Hunt for the word "points" across the entries below, copying each line that holds it.

Records provided: Begin

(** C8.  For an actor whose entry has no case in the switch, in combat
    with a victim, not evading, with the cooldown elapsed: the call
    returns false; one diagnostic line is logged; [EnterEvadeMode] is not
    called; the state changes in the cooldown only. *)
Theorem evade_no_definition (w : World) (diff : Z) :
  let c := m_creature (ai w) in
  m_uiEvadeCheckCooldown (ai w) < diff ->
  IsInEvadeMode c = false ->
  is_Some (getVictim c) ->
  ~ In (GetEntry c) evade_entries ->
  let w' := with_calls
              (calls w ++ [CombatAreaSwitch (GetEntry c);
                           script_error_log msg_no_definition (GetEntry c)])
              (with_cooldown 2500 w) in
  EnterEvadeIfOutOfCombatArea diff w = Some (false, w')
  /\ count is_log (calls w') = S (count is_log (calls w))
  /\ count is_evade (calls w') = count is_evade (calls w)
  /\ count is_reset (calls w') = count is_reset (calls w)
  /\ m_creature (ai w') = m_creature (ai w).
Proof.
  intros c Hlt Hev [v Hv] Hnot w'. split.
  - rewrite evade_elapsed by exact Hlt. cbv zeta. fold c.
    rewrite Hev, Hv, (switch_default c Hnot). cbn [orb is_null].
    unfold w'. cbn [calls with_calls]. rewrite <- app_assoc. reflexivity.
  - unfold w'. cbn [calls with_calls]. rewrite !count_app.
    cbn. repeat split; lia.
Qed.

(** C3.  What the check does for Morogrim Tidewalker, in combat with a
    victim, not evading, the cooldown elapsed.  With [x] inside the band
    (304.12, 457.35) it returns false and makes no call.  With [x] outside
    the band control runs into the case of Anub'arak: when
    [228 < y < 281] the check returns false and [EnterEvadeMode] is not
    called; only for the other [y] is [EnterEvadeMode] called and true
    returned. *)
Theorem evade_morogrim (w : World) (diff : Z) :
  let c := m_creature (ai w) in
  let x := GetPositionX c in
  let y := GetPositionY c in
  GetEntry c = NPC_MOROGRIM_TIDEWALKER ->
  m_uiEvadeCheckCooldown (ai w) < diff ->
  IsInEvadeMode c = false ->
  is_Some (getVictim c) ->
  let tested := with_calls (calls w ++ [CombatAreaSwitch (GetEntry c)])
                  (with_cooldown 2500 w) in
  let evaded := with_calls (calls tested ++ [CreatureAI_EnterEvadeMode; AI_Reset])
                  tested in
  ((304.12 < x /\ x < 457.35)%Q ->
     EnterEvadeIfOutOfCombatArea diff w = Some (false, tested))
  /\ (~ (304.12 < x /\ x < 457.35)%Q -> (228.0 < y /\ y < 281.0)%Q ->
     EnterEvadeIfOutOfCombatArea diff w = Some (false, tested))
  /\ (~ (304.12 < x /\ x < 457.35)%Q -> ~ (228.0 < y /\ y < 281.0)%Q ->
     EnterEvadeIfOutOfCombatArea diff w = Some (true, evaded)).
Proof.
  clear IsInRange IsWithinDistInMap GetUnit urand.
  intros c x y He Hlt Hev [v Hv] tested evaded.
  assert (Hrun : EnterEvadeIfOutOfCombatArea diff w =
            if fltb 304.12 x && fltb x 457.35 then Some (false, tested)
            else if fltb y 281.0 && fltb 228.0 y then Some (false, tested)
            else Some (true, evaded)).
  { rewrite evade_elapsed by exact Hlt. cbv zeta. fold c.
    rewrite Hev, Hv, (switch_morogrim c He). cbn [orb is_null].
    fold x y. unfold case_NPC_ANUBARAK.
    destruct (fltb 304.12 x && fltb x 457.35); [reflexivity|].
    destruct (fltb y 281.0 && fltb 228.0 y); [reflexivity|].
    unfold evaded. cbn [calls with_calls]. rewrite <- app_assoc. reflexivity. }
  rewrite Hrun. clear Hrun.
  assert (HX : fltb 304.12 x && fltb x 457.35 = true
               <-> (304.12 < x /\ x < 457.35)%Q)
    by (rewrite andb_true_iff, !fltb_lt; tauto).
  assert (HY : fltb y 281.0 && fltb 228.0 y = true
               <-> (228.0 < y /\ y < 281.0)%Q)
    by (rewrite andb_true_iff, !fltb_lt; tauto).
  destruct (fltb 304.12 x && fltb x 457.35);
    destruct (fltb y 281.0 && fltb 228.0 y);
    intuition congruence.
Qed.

Records provided: End
Records provided: Begin

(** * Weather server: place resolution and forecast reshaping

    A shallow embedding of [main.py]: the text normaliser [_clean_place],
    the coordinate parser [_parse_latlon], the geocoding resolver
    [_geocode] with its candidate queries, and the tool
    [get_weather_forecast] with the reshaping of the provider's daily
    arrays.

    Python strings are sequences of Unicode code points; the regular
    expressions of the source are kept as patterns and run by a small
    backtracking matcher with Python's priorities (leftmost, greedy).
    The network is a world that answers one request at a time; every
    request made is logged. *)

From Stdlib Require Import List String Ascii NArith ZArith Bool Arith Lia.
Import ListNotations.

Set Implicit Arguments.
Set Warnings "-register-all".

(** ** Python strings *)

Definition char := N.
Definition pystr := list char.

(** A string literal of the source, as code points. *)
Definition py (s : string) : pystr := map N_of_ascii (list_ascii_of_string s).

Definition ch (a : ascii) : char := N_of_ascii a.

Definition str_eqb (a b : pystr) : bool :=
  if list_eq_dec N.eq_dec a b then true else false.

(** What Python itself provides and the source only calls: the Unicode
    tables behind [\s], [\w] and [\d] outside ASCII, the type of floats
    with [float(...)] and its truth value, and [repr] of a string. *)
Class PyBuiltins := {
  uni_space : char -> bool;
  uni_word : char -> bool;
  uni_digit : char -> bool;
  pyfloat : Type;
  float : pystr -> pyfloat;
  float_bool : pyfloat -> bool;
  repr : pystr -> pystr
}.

Records provided: End

Problem solution
    Python strings are sequences of Unicode code points; the regular
(** A string literal of the source, as code points. *)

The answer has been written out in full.